Listening for events…

Solar Flare + CME Eventdex — FROZEN scope (Brick A, 2026-06-18)

Mike's ruling (2026-06-18): solar flares and CMEs are two distinct phenomena → two kinds, not one lumped flare kind. A flare is a localized electromagnetic X-ray burst (classed A–X), measured by GOES XRS; a CME is a plasma cloud launched into the heliosphere, measured by coronagraph (LASCO C2/C3) in km/s + angular width + propagation direction. They often co-occur but frequently don't. This applies the foundational "each phenomenon = its own category" rule and matches the 2026-06-17 severe-weather split (where lumping was corrected to per-phenomenon kinds).

FROZEN — two new Eventdex kinds: flare and cme. Both single-source (nasa_donki), catalog-only (no terrestrial sensor sweep), built A+B+C+D in one pass (small enough for file-per-slot dossiers, unlike the severe-wx spine-parquet case).

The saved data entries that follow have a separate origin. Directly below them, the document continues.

(** * pr-rnnoise: the RNNoise audio worklet processor

    A shallow embedding of [public/rnnoise/rnnoise-worklet-processor.js]
    (class [RnnoiseWorkletProcessor]) and the properties of its buffering,
    gating and lifecycle logic.

    Modelling conventions
    - A JS number / a [Float32Array] element is a [float]: a rational with
      exact arithmetic, or one of the three non-finite values.  Rounding to
      binary32/binary64, overflow to infinity and the sign of zero are not
      modelled.
    - A [Float32Array] is a [list float]; [slice], [subarray], [set] and
      [fill] are written with [take], [drop], [++] and [replicate].
    - [this] is a record [Processor] passed explicitly; the WebAssembly
      instance is a second piece of state [Wasm] holding the engine's own
      (abstract) state and the log of the foreign calls made so far.
    - A JS computation that may throw or loop forever returns an [outcome]. *)

From Stdlib Require Import ZArith QArith Qcanon Lia.
From stdpp Require Import base numbers list option.

Local Open Scope Z_scope.
Local Open Scope nat_scope.

(** ** Numbers *)

Inductive float : Type :=
  | Fin (q : Qc)
  | PInf
  | NInf
  | NaN.

Global Instance float_eq_dec : EqDecision float.
Proof. solve_decision. Defined.

Definition Qc_of_nat (n : nat) : Qc := Qc_of_Z (Z.of_nat n).

Definition fzero : float := Fin 0%Qc.
Definition fone : float := Fin 1%Qc.
Definition fminus_one : float := Fin (- 1)%Qc.
Definition float_of_nat (n : nat) : float := Fin (Qc_of_nat n).

(** The constant 32768 of [processFrame]. *)
Definition c32768 : float := Fin (Qc_of_Z 32768).

(** JS [isFinite]. *)
Definition isFinite (x : float) : bool :=
  match x with Fin _ => true | _ => false end.

(** JS [x + y]. *)
Definition fadd (x y : float) : float :=
  match x, y with
  | NaN, _ | _, NaN => NaN
  | Fin a, Fin b => Fin (a + b)%Qc
  | PInf, NInf | NInf, PInf => NaN
  | PInf, _ | _, PInf => PInf
  | NInf, _ | _, NInf => NInf
  end.

(** Sign of a rational: [Gt] positive, [Eq] zero, [Lt] negative. *)
Definition Qc_sign (q : Qc) : comparison := (q ?= 0)%Qc.
(** * word_cloud: the layout loop of [make_wordcloud] (wordcloud.py)

    A shallow embedding of [make_wordcloud]: weight normalisation and
    sorting, the per-word shrink loop, drawing into the grey image and the
    incremental update of the integral image.

    Conventions.
    - Python integers are [Z]; floats are exact rationals [Q] extended with
      the IEEE special values ([npfloat]); rounding is not modelled.
    - numpy arrays are lists, 2-D arrays are lists of rows ([matrix]).
    - The integral image has dtype [np.uint32]: every store into it wraps
      modulo 2^32.
    - PIL (fonts, text metrics, glyph bitmaps), the process-wide random
      generator, [np.log] and [np.argsort] are external to the repository and
      are collected in the record [Env]. *)

From Stdlib Require Import ZArith QArith Reals Qreals Lra Lia String Ascii Bool List.
From Stdlib Require Import Sorted Permutation.
Import ListNotations.

Local Open Scope list_scope.
Local Open Scope Z_scope.

(** ** Exceptions and results *)

Inductive exn : Type :=
| ValueError
| IndexError
| TypeError
| IOError (msg : string).

(** [OutOfFuel] stands for a [while True] loop that has not left within the
    fuel it was given. *)
Inductive outcome (A : Type) : Type :=
| Ok (a : A)
| Raise (e : exn)
| OutOfFuel.

Arguments Ok {A} a.
Arguments Raise {A} e.
Arguments OutOfFuel {A}.

Definition bind {A B : Type} (m : outcome A) (k : A -> outcome B) : outcome B :=
  match m with
  | Ok a => k a
  | Raise e => Raise e
  | OutOfFuel => OutOfFuel
  end.

Notation "x <- m ;; k" := (bind m (fun x => k))
  (at level 61, m at next level, right associativity).

(** ** numpy floats: normalisation and ordering *)

Inductive npfloat : Type :=
| Finite (q : Q)
| NaN
| PosInf
| NegInf.

(** [counts.max()]: numpy raises ValueError on a zero-size array. *)
Definition Qmax_b (a b : Q) : Q := if Qle_bool a b then b else a.

Definition np_max (counts : list Q) : outcome Q :=
  match counts with
  | [] => Raise ValueError
  | c :: rest => Ok (fold_left Qmax_b rest c)
  end.

(** [c / float(m)] on a numpy array: division by zero does not raise, it
    yields nan (0/0) or a signed infinity. *)
Definition np_true_divide (c m : Q) : npfloat :=
  if Qeq_bool m 0 then
    if Qeq_bool c 0 then NaN
    else if Qle_bool 0 c then PosInf else NegInf
  else Finite (c / m).

(** line 77: [counts = counts / float(counts.max())] *)
Definition normalize (counts : list Q) : outcome (list npfloat) :=
  m <- np_max counts ;;
  Ok (map (fun c => np_true_divide c m) counts).

(** The order numpy sorts floats by: nan compares greater than everything. *)
Definition np_leb (a b : npfloat) : bool :=
  match a, b with
  | _, NaN => true
  | NaN, _ => false
  | NegInf, _ => true
  | _, NegInf => false
  | _, PosInf => true
  | PosInf, _ => false
  | Finite p, Finite q => Qle_bool p q
  end.

Definition np_ltb (a b : npfloat) : bool := negb (np_leb b a).

Definition in_unit_interval (v : npfloat) : Prop :=
  match v with
  | Finite q => (0 <= q /\ q <= 1)%Q
  | _ => False
  end.

(** [a[inds]]: fancy indexing, IndexError on an index out of range. *)
Fixpoint np_take {A : Type} (a : list A) (inds : list nat) : outcome (list A) :=
  match inds with
  | [] => Ok []
  | i :: rest =>
      match nth_error a i with
      | None => Raise IndexError
      | Some v => vs <- np_take a rest ;; Ok (v :: vs)
      end
  end.

(** Insertion sort of the indices, the part of numpy's default sort that runs
    on short arrays; it keeps equal keys in input order. *)
Fixpoint insert_index (key : nat -> npfloat) (i : nat) (sorted : list nat) : list nat :=
  match sorted with
  | [] => [i]
  | j :: rest =>
      if np_leb (key j) (key i) then j :: insert_index key i rest
      else i :: sorted
  end.

Definition insertion_argsort (a : list npfloat) : list nat :=
  fold_left (fun sorted i => insert_index (fun k => nth k a NaN) i sorted)
            (seq 0 (length a)) [].

(** ** Matrices *)

Definition matrix : Type := list (list Z).

Definition cell (m : matrix) (r c : nat) : Z := nth c (nth r m []) 0.

(** [shape[1]] *)
Definition width (m : matrix) : nat := length (hd [] m).

Definition zeros (h w : Z) : matrix :=
  repeat (repeat 0 (Z.to_nat w)) (Z.to_nat h).

Definition wrap32 (v : Z) : Z := v mod 2 ^ 32.

Fixpoint mapi_from {A B : Type} (i : nat) (f : nat -> A -> B) (l : list A) : list B :=
  match l with
  | [] => []
  | a :: rest => f i a :: mapi_from (S i) f rest
  end.

Definition mapi {A B : Type} (f : nat -> A -> B) (l : list A) : list B :=
  mapi_from 0 f l.

Fixpoint zip_with {A B C : Type} (f : A -> B -> C) (l : list A) (k : list B) : list C :=
  match l, k with
  | a :: l', b :: k' => f a b :: zip_with f l' k'
  | _, _ => []
  end.

(** Start of the slice [a[i:]] on an axis of length [len]; a negative [i]
    counts from the end. *)
Definition slice_start (len : nat) (i : Z) : nat :=
  if i <? 0 then Z.to_nat (Z.of_nat len + i) else Z.to_nat i.

Definition slice_from {A : Type} (i : Z) (l : list A) : list A :=
  skipn (slice_start (length l) i) l.

(** [np.cumsum] along a row. *)
Fixpoint cumsum_from (acc : Z) (l : list Z) : list Z :=
  match l with
  | [] => []
  | v :: rest => (acc + v) :: cumsum_from (acc + v) rest
  end.

Definition cumsum (l : list Z) : list Z := cumsum_from 0 l.

(** [np.cumsum(_, axis=0)]: running sums down the columns. *)
Fixpoint cumsum_axis0_from (acc : list Z) (m : matrix) : matrix :=
  match m with
  | [] => []
  | row :: rest =>
      let s := zip_with Z.add acc row in
      s :: cumsum_axis0_from s rest
  end.

Definition cumsum_axis0 (m : matrix) : matrix :=
  match m with
  | [] => []
  | row :: rest => row :: cumsum_axis0_from row rest
  end.

(** ** Drawing: PIL's paste of a solid ink through an 8-bit mask *)

Definition MULDIV255 (a b : Z) : Z :=
  let tmp := a * b + 128 in
  Z.shiftr (Z.shiftr tmp 8 + tmp) 8.

Definition BLEND (mask in1 in2 : Z) : Z :=
  MULDIV255 in1 (255 - mask) + MULDIV255 in2 mask.

(** [draw.text((x0, y0), word, fill="white")] on the mode "L" image, with
    [mask] the bitmap of the word in the current font: each image pixel under
    the bitmap is blended towards white (255) by the bitmap's coverage; the
    bitmap is clipped to the image. [x0] is the column, [y0] the row. *)
Definition draw_text (img : matrix) (xy : Z * Z) (mask : matrix) : matrix :=
  let '(x0, y0) := xy in
  mapi (fun r row =>
          mapi (fun c out =>
                  let i := Z.of_nat r - y0 in
                  let j := Z.of_nat c - x0 in
                  if (0 <=? i) && (i <? Z.of_nat (length mask))
                     && (0 <=? j) && (j <? Z.of_nat (width mask))
                  then BLEND (cell mask (Z.to_nat i) (Z.to_nat j)) out 255
                  else out)
               row)
       img.

(** ** The integral image *)

(** Lines 131-148. [partial_integral] is the double cumulative sum of the
    block [img_array[x:, y:]]; the sums already known on its upper and left
    border are added and the block is pasted back into [integral].
    The block is held in the platform integer, which no array that fits in
    memory can overflow; the differences [integral[x-1, y:] - integral[x-1, y-1]]
    are taken in uint32 and the final store wraps to uint32. *)
Definition row_at (m : matrix) (i : Z) : outcome (list Z) :=
  match nth_error m (Z.to_nat i) with
  | Some row => Ok row
  | None => Raise IndexError
  end.

Definition item_at (row : list Z) (j : Z) : outcome Z :=
  match nth_error row (Z.to_nat j) with
  | Some v => Ok v
  | None => Raise IndexError
  end.

Definition column_at (m : matrix) (j : Z) : outcome (list Z) :=
  if j <? Z.of_nat (width m) then Ok (map (fun row => nth (Z.to_nat j) row 0) m)
  else Raise IndexError.

Definition add_row (block : matrix) (v : list Z) : matrix :=
  map (fun brow => zip_with Z.add brow v) block.

Definition add_column (block : matrix) (col : list Z) : matrix :=
  zip_with (fun brow v => map (Z.add v) brow) block col.

Definition assign_block (integral : matrix) (x y : Z) (block : matrix) : matrix :=
  let xs := slice_start (length integral) x in
  firstn xs integral
  ++ zip_with (fun row brow =>
                 firstn (slice_start (length row) y) row ++ map wrap32 brow)
              (skipn xs integral) block.

Definition update_integral (integral img_array : matrix) (x y : Z)
  : outcome matrix :=
  let partial_integral :=
    cumsum_axis0 (map cumsum (map (slice_from y) (slice_from x img_array))) in
  partial_integral <-
    (if x >? 0 then
       above <- row_at integral (x - 1) ;;
       if y >? 0 then
         corner <- item_at above (y - 1) ;;
         Ok (add_row partial_integral
               (map (fun v => wrap32 (v - corner)) (slice_from y above)))
       else Ok (add_row partial_integral (slice_from y above))
     else Ok partial_integral) ;;
  partial_integral <-
    (if y >? 0 then
       left <- column_at integral (y - 1) ;;
       Ok (add_column partial_integral (slice_from x left))
     else Ok partial_integral) ;;
  Ok (assign_block integral x y partial_integral).

(** The exact 2-D prefix sum, as a double sum over cells. *)
Fixpoint sumn (n : nat) (f : nat -> Z) : Z :=
  match n with
  | O => 0
  | S k => sumn k f + f k
  end.

(** Sum of [m] over rows [< r] and columns [< c]. *)
Definition psum (m : matrix) (r c : nat) : Z :=
  sumn r (fun i => sumn c (fun j => cell m i j)).

(** ** Free-region query *)

(** Modelled from the spec: the table lookup of [query_integral_image]
    (spec 4.1); a lookup with a negative row or column is zero. *)
Definition lookup0 (I : matrix) (r c : Z) : Z :=
  if (r <? 0) || (c <? 0) then 0 else cell I (Z.to_nat r) (Z.to_nat c).

(** Modelled from the spec: [query_integral_image] is imported from a module
    that is not among the sources. Spec 4.1: the rectangular sum is taken by
    inclusion-exclusion on the integral table, lookups above row 0 or left of
    column 0 count as zero. *)
Definition queryRegionSum (I : matrix) (top left h w : Z) : Z :=
  lookup0 I (top + h - 1) (left + w - 1)
  - lookup0 I (top - 1) (left + w - 1)
  - lookup0 I (top + h - 1) (left - 1)
  + lookup0 I (top - 1) (left - 1).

Why a deep backfill (not the staged slice)

The staged nasa_donki rows are real live-fetcher output, but shallow and duplicated: the fetcher re-pulls a rolling 3-day window every tick, so the observations table holds only the recent tail, inflated ~88–110× by re-fetch:

  • donki_flare_class: 7,470 rows → 85 distinct flares (2025-09 → present, ~9 months).
  • donki_cme_speed: 50,716 rows → 462 distinct CMEs (2026-03 → present, ~3 months).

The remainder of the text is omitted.